The Oklahoma Supreme Court has held that "[t]he central purpose behind [this statute] is that a non-prevailing party will be able to intelligently take exception to a trial court's ruling." Gaddis v. City of Bartlesville , 1990 OK 36, ¶ 24, 790 P.2d 1108, 1115 ; accord Coleman v. James , 1917 OK 601, ¶ 16, 169 P. 1064, 1067. It also is well-established that a trial judge is obligated to make findings of fact and conclusions of law upon "timely request." Weavel v. U.S. Fidelity & Guaranty Co. , 1993 OK CIV APP 4, ¶ 24, 848 P.2d 54, 59. A timely request, at a minimum, means prior to the announcement by the trial court of its general findings. Alonzo v. Alonzo , 1996 OK CIV APP 48, ¶ 9, 917 P.2d 1014, 1017 (" Section 611 is properly invoked before the trial court renders its judgment."); Arthur v. Arthur , 1959 OK 148, ¶ 16, 354 P.2d 199, 204 ("[T]here is no error ... which we can review since the defendant did not make a timely request for findings of fact. At no time prior to judgment did the defendant request such action."); German State Bank of Elk City v. Ptachek , 1918 OK 10, ¶ 9, 169 P. 1094, 1096 ("When the request is not made until after the court has announced his general findings of facts and conclusions, the party will be deemed to have waived the right to have the special findings."); Smith v. Harrod , 1911 OK 192, ¶ 5, 115 P. 1015, 1015 (holding that "the request for such findings should be made before the court announces its finding"). The practical application of the "timely request" rule is that it conserves judicial resources by eliminating the need for the trial court to announce its findings twice — once in open court and again in writing. Additionally, in such a circumstance, if the trial court were to request proposed findings of fact and conclusions of law (following its "from the bench" pronouncement of the decision), either side, after having heard the trial court's pronouncement, would be in an improved position to bolster their arguments in the subsequently filed written submissions. In this case, the trial court took a short break following the closing arguments (approximately 1 hour, 15 minutes). The trial transcript shows that Appellants’ request for a § 611 request for finds of fact and conclusions of law was belated, coming after the trial court's return to the bench and the announcement of its general findings:
THE COURT: We'll be back on the record, please .... The Court's taken a lunch recess, invited counsel and the parties and their representatives back to render a decision in this action.
I find the issues in favor of the Plaintiff on conversion. I find damages in the amount of $78,500, plus interest from March 1st, 2017, at the rate of 6 percent to this date.
I award, pursuant to the statute, expenses in connection with the pursuit of the items or their—that were converted or their value only in the amount of Mr. Eller's bill that has been admitted into evidence, $10,350.00.

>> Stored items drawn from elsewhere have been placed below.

(** X4. When no write and no mkdir fails, a call that returned nil leaves
    a file system that depends on the one before only outside the
    destination: at and below [folder/ansible] it is the template, node for
    node and byte for byte, and nothing else; the directories on the way to
    the destination exist; every other path is as it was. *)
Theorem createAnsibleFiles_result (w : World) (p : path) :
  wf_tnode ansibleFS ->
  (createAnsibleFiles folder w).1 = None ->
  fsys (createAnsibleFiles folder w).2 !! p =
    if bool_decide ((folder ++ ["ansible"]) `prefix_of` p)
    then node_of <$> tlookup ansibleFS (drop (length folder) p)
    else if bool_decide (p `prefix_of` folder ++ ["ansible"] /\ p <> [])
         then Some Dir
         else fsys w !! p.
Proof.
  intros Hwf Hr. case_bool_decide as Hp.
  - destruct Hp as [q ->]. rewrite <- !app_assoc. cbn [app].
    rewrite drop_app_length.
    by apply (createAnsibleFiles_mirrors_template folder write_ok mkdir_ok w Hwf Hr q).
  - by apply createAnsibleFiles_above.
Qed.

(** X5. Under the same conditions the function is idempotent: a second
    successful call leaves the whole file system as the first one left
    it. *)
Theorem createAnsibleFiles_idempotent (w : World) :
  wf_tnode ansibleFS ->
  let r1 := createAnsibleFiles folder w in
  let r2 := createAnsibleFiles folder r1.2 in
  r1.1 = None -> r2.1 = None -> fsys r2.2 = fsys r1.2.
Proof.
  intros Hwf r1 r2 H1 H2. apply map_eq. intros p. subst r2.
  case (decide ((folder ++ ["ansible"]) `prefix_of` p)) as [[q ->]|Hp].
  - rewrite <- !app_assoc. cbn [app].
    rewrite (createAnsibleFiles_mirrors_template folder write_ok mkdir_ok r1.2 Hwf H2 q).
    symmetry.
    apply (createAnsibleFiles_mirrors_template folder write_ok mkdir_ok w Hwf H1 q).
  - rewrite (createAnsibleFiles_above r1.2 p H2 Hp).
    case_bool_decide as Ha; [|done].
    subst r1. rewrite (createAnsibleFiles_above w p H1 Hp).
    by rewrite bool_decide_true.
Qed.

I do not determine that punitive damages are merited, and find in the Defendant Henry's favor in that regard.
Mr. Hodges, prepare a suitable journal entry and circulate it to counsel.
Anything else for this record?
MR HODGES: Nothing from the Plaintiff, Your Honor.
MS CLEMENT: Your Honor, I would ask for findings of fact and conclusions of law , as well as clarity on whether this award is to both Henry Real Estate, LLC and Henry—Tony Henry individually, or divvy it out to one party or the other?
THE COURT: So, it is joint and several as against both entities. And your request for findings of fact and conclusions of law comes late, and I decline to specifically make findings of fact and conclusions or law.
Sept. 16, 2020 Tr. at 72—73 (all emphases added). Based on the record in this case and the fact that Appellants’ § 611 request was made after the trial court had announced its general findings, the trial court was not under any obligation to provide specific findings of fact and conclusions of law.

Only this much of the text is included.